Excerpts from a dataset

Lemma fin_noted_fields seq p s :
  acknowledgement_number (fin_noted seq p s) = acknowledgement_number s /\ reorder (fin_noted seq p s) = reorder s
  /\ reorder_bytes (fin_noted seq p s) = reorder_bytes s /\ terminal (fin_noted seq p s) = terminal s
  /\ delivered_unconsumed_bytes (fin_noted seq p s) = delivered_unconsumed_bytes s
  /\ eof_reached (fin_noted seq p s) = eof_reached s
  /\ fin_sequence (fin_noted seq p s) = if bool_decide (stored_type p = SP_Fin) then Some seq else fin_sequence s.
Proof. unfold fin_noted. by case_bool_decide. Qed.
Lemma fin_noted_window lo seq p s : is_u 16 seq -> window_ok lo s -> window_ok lo (fin_noted seq p s).
Proof.
  intros Hq [Ha Hk Hb Hd Ht Hf]. unfold fin_noted. case_bool_decide; [|done]. split; try done.
  intros f E. cbn in E. by simplify_eq.
Qed.
Lemma note_fin_eq seq p s : note_fin seq p s = (fin_noted seq p s, Ok tt).
Proof. unfold note_fin, fin_noted. by case_bool_decide. Qed.

Lemma moved_window s seq p out s' : moved s seq p out s' -> window_ok 2 s -> is_u 16 seq ->
  len (stored_payload p) <= MAX_UTP_PAYLOAD_SIZE -> window_ok 2 s'.
Proof.
  intros Hm Hw Hq Hl. destruct (fin_noted_fields seq p s) as (E1 & E2 & E3 & _ & E4 & _ & _).
  destruct Hm as [|n|ds s1 b -> Hn Hfit Hfl|d c b Hd -> Hn Hfit]; [done|by destruct Hw| |].
  - apply flushed_window in Hfl; [by destruct Hfl|].
    pose proof (delivered1_window 2 p _ ltac:(lia) (fin_noted_window 2 _ p s Hq Hw)) as H.
    rewrite E1, E2, E3, E4 in H. by apply H.
  - destruct (fin_noted_window 2 _ p s Hq Hw) as [Ha Hk Hb Hdel Ht Hf].
    split; cbn [set_high_water set_reorder acknowledgement_number reorder reorder_bytes delivered_unconsumed_bytes fin_sequence];
      [done| | |done| |done].
    + intros k q [[<- <-]|[_ Hkq]]%lookup_insert_Some; [|by rewrite <- E2 in Hkq; apply Hk].
      split; [|done]. rewrite E1. by exists d.
    + rewrite stored_bytes_insert by done. rewrite E3, E2 in Hb. lia.
    + unfold fits in Hfit. rewrite E4. lia.
Qed.
Lemma flushed_terminal s ds s' : flushed s ds s' -> terminal s' = terminal s.
Proof.
  induction 1 as [|s p ds s' next Hn _ IH]; [done|].
  destruct (delivered1_fields next p (taken next p s)) as (_ & _ & _ & _ & _ & E & _). by rewrite IH, E.
Qed.
Lemma moved_terminal s seq p out s' : moved s seq p out s' -> terminal s' = terminal s.
Proof.
  destruct (fin_noted_fields seq p s) as (_ & _ & _ & E & _).
  intros [|n|ds s1 b _ _ _ Hfl|d c b _ _ _ _]; [done|done| |by apply E].
  cbn. apply flushed_terminal in Hfl as ->. destruct (delivered1_fields seq p (fin_noted seq p s)) as (_ & _ & _ & _ & _ & -> & _). done.
Qed.

(** ** The branches of [receive] *)

(** A call that returned an answer, with the move it made. *)
Definition answered (s : ReceiveState) (seq : SequenceNumber) (p : StoredPacket)
    (r : ReceiveState * outcome ReceiveError ReceiveOutcome) : Prop :=
  exists s' o, r = (s', Ok o) /\ moved s seq p (delivered o) s' /\ outcome_means s' o.

Lemma empty_answered s seq p d : window_ok 2 s -> answered s seq p (empty_outcome d s).
Proof.
  intros Hw. destruct (answer_ok s d [] false Hw) as (o & E & _ & Hd & Ho). exists s, o.
  split; [done|]. rewrite Hd. split; [apply moved_kept|done].
Qed.
Lemma deliver_next_ok s p total : window_ok 2 s -> fits s p ->
  let seq := seq_wrapping_add (acknowledgement_number s) 1 in
  reorder s !! seq = None ->
  exists ds s1 b o, flushed (delivered1 seq p (fin_noted seq p s)) ds s1
    /\ deliver_next seq p total s = (set_high_water (packet_high_water s1) b s1, Ok o)
    /\ delivered o = received seq p ++ ds /\ outcome_means (set_high_water (packet_high_water s1) b s1) o.
Proof.
  intros Hw Hfit seq Hn. destruct (fin_noted_fields seq p s) as (E1 & E2 & E3 & _ & E4 & _ & _).
  assert (is_u 16 seq) as Hq by apply is_u_add.
  pose proof (delivered1_window 2 p _ ltac:(lia) (fin_noted_window 2 _ p s Hq Hw)) as H1.
  rewrite E1, E2, E3, E4 in H1. specialize (H1 Hn Hfit). fold seq in H1.
  destruct (flush_ok _ _ (received seq p) H1 (reflexivity _)) as (ds & s1 & Hfl & E).
  pose proof (flushed_window _ _ _ Hfl H1) as Hw1.
  set (s2 := set_high_water (packet_high_water s1) (Z.max (byte_high_water s1) total) s1).
  assert (window_ok 2 s2) as Hw2 by (by destruct Hw1).
  destruct (answer_ok s2 RD_Delivered (received seq p ++ ds) (existsb rp_carried_by_fin (received seq p ++ ds)) Hw2)
    as (o & Eo & _ & Hd & Ho).
  exists ds, s1, (Z.max (byte_high_water s1) total), o. split; [done|split; [|split; [done|done]]].
  unfold deliver_next. unfold mbind, M_bind. rewrite note_fin_eq, deliver_eq. cbn [app]. unfold get, modify. cbv beta iota.
  rewrite E. exact Eo.
Qed.
Lemma deliver_next_answered s p total : window_ok 2 s -> fits s p ->
  let seq := seq_wrapping_add (acknowledgement_number s) 1 in
  reorder s !! seq = None -> answered s seq p (deliver_next seq p total s).
Proof.
  intros Hw Hfit seq Hn. destruct (deliver_next_ok s p total Hw Hfit Hn) as (ds & s1 & b & o & Hfl & E & Hd & Ho).
  eexists _, o. split; [exact E|split; [|done]]. rewrite Hd. by eapply moved_next.
Qed.
Lemma flushed_end s ds s' : flushed s ds s' -> reorder s' !! seq_wrapping_add (acknowledgement_number s') 1 = None.
Proof. by induction 1. Qed.
Lemma buffer_answered s p total d : window_ok 2 s -> fits s p ->
  len (stored_payload p) <= MAX_UTP_PAYLOAD_SIZE -> 2 <= d <= MAX_REORDER_DISTANCE ->
  let seq := seq_wrapping_add (acknowledgement_number s) d in
  reorder s !! seq = None -> answered s seq p (buffer_packet seq p total s).
Proof.
  intros Hw Hfit Hl Hdist seq Hn.
  pose proof (buffer_count s seq p Hw (ex_intro _ d (conj Hdist eq_refl)) Hn) as Hcount.
  set (c := Z.max (packet_high_water s) (Z.of_nat (size (reorder s)) + 1)).
  set (b := Z.max (byte_high_water s) total).
  pose proof (moved_buffered s seq p d c b Hdist eq_refl Hn Hfit) as Hm.
  match type of Hm with moved _ _ _ _ ?x => set (s2 := x) in * end.
  pose proof (moved_window _ _ _ _ _ Hm Hw (is_u_add _ _) Hl) as Hw2.
  destruct (answer_ok s2 RD_Buffered [] false Hw2) as (o & Eo & _ & Hd & Ho).
  exists s2, o. split; [|split; [by rewrite Hd|done]].
  unfold buffer_packet, mbind, M_bind. unfold get at 1. cbv beta iota.
  rewrite (proj2 (Z.ltb_ge _ _)) by lia. unfold lift.
  assert (0 <= delivered_unconsumed_bytes s) by apply Hw. unfold fits, MAX_RECEIVE_BYTES in Hfit.
  assert (checked_add USIZE (reorder_bytes s) (len (stored_payload p)) = Some (reorder_bytes s + len (stored_payload p))) as ->
    by (apply checked_add_Some; split; [done|unfold USIZE; lia]).
  cbn [expect]. rewrite note_fin_eq. unfold modify. cbv beta iota. rewrite <- Eo. f_equal.
  subst s2. unfold fin_noted. by case_bool_decide.
Qed.
Lemma receive_ahead_answered s seq p d : window_ok 2 s -> 1 <= d <= 32767 ->
  seq = seq_wrapping_add (acknowledgement_number s) d -> len (stored_payload p) <= MAX_UTP_PAYLOAD_SIZE ->
  answered s seq p (receive_ahead d seq p s).
Proof.
  intros Hw Hd -> Hl. set (seq := seq_wrapping_add (acknowledgement_number s) d).
  unfold receive_ahead. unfold mbind at 1, M_bind at 1. unfold get at 1. cbv beta iota.
  destruct (Z.ltb_spec MAX_REORDER_DISTANCE d); [by apply empty_answered|].
  destruct (reorder s !! seq) as [q|] eqn:Hn; [by apply empty_answered|].
  destruct (bool_decide _ && _); [by apply empty_answered|].
  pose proof (wo_total _ _ Hw). pose proof (wo_bytes _ _ Hw). pose proof (stored_bytes_nonneg (reorder s)).
  pose proof (wo_delivered _ _ Hw). pose proof (len_nonneg (stored_payload p)).
  destruct max_distance as (_ & _ & _ & E4 & E5).
  unfold mbind, M_bind, lift, total_buffered_bytes.
  rewrite (proj2 (checked_add_Some _ _ _ _)) by (split; [done|unfold USIZE; lia]). cbn [expect].
  rewrite (proj2 (checked_add_Some _ _ _ _)) by (split; [done|unfold USIZE; lia]). cbn [ok_or].
  destruct (Z.ltb_spec MAX_RECEIVE_BYTES (reorder_bytes s + delivered_unconsumed_bytes s + len (stored_payload p))) as [|Hfit].
  - unfold modify. cbv beta iota. set (s2 := set_drops _ s).
    assert (window_ok 2 s2) as Hw2 by (by destruct Hw).
    destruct (answer_ok s2 RD_ReceiveWindowExceeded [] false Hw2) as (o & E & _ & Hdel & Ho).
    exists s2, o. split; [done|]. rewrite Hdel. split; [apply moved_dropped|done].
  - destruct (Z.eqb_spec d 1) as [->|]; [by apply deliver_next_answered|].
    apply buffer_answered; [done..|lia|done].
Qed.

▸ **About this exercise**
In the records above, each line with the string "induction" should be copied.

▸ **Solution to this exercise**
  induction 1 as [|s p ds s' next Hn _ IH]; [done|].
Proof. by induction 1. Qed.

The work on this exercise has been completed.